- EXERCISE DETAILS -
Among the entries, which lines carry the string "Definition"? Copy every one.

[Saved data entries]

━━━━━━━━

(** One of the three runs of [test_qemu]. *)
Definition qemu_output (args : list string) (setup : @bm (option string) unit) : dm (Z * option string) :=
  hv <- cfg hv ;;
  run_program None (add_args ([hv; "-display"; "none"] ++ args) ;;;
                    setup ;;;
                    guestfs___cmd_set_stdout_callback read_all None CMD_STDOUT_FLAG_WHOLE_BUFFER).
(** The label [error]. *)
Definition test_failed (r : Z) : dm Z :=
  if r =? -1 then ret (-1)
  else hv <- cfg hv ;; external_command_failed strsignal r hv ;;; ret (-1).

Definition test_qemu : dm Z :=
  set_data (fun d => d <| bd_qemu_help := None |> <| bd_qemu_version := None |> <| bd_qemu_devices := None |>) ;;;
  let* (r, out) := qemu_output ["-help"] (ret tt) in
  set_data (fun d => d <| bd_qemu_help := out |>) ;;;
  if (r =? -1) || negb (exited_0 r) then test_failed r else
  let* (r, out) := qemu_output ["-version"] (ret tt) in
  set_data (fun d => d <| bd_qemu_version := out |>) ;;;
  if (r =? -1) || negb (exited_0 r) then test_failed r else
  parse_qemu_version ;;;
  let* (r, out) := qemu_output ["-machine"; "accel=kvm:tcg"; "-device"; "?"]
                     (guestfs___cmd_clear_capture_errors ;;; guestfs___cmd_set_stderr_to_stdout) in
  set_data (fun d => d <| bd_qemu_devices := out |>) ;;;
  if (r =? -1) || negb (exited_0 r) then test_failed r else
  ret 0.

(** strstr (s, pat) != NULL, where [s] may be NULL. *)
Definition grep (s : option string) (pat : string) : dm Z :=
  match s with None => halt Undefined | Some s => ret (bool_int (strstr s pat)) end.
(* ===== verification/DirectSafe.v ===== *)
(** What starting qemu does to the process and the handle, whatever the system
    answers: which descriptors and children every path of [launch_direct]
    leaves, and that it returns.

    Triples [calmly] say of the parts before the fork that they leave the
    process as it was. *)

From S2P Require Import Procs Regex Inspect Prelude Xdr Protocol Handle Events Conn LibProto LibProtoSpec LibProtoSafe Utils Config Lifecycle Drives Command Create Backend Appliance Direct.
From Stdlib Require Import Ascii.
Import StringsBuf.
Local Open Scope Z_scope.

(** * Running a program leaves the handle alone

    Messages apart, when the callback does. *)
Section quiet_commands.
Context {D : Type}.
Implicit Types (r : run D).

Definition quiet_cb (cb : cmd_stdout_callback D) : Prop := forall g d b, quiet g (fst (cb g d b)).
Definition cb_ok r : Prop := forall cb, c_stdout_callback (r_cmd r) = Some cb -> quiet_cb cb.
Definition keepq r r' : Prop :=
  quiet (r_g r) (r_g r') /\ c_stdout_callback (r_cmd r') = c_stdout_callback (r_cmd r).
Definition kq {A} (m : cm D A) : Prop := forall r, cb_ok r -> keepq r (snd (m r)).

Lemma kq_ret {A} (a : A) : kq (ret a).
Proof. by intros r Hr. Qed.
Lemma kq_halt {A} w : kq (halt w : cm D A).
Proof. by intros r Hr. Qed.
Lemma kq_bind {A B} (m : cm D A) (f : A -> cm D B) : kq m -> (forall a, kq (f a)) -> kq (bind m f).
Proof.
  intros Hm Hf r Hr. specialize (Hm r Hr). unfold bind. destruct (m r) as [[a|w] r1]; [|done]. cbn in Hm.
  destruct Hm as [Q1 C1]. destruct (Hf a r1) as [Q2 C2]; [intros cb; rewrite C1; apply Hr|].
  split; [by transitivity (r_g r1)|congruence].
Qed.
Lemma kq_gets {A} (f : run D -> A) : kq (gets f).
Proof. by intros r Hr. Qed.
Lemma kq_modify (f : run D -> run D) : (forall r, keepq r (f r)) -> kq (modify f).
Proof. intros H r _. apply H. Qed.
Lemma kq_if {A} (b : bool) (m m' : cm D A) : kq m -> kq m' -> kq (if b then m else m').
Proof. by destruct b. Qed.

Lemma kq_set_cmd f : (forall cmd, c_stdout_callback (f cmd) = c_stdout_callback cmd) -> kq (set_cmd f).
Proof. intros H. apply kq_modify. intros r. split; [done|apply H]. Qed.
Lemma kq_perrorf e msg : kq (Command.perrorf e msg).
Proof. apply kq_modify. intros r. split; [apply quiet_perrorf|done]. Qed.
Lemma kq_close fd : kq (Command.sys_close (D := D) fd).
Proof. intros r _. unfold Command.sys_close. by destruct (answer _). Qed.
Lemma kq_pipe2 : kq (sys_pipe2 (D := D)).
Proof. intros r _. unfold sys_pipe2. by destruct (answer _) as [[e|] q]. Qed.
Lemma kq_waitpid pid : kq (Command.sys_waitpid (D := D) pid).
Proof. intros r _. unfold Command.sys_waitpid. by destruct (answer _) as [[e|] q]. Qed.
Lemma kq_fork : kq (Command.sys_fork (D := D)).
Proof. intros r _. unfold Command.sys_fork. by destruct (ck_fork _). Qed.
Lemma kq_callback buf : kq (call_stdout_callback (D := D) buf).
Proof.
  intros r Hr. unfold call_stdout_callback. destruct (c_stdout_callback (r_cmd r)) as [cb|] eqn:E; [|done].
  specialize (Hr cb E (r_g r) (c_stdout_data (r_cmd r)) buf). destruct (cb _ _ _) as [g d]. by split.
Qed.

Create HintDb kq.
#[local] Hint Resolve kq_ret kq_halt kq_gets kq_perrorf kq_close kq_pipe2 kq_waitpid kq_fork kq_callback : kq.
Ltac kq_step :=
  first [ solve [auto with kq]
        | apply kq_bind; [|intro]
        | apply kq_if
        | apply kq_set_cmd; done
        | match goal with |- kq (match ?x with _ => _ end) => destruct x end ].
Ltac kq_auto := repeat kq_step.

━━━━━━━━

- ANSWER BELOW -
Definition qemu_output (args : list string) (setup : @bm (option string) unit) : dm (Z * option string) :=
Definition test_failed (r : Z) : dm Z :=
Definition test_qemu : dm Z :=
Definition grep (s : option string) (pat : string) : dm Z :=
Definition quiet_cb (cb : cmd_stdout_callback D) : Prop := forall g d b, quiet g (fst (cb g d b)).
Definition cb_ok r : Prop := forall cb, c_stdout_callback (r_cmd r) = Some cb -> quiet_cb cb.
Definition keepq r r' : Prop :=
Definition kq {A} (m : cm D A) : Prop := forall r, cb_ok r -> keepq r (snd (m r)).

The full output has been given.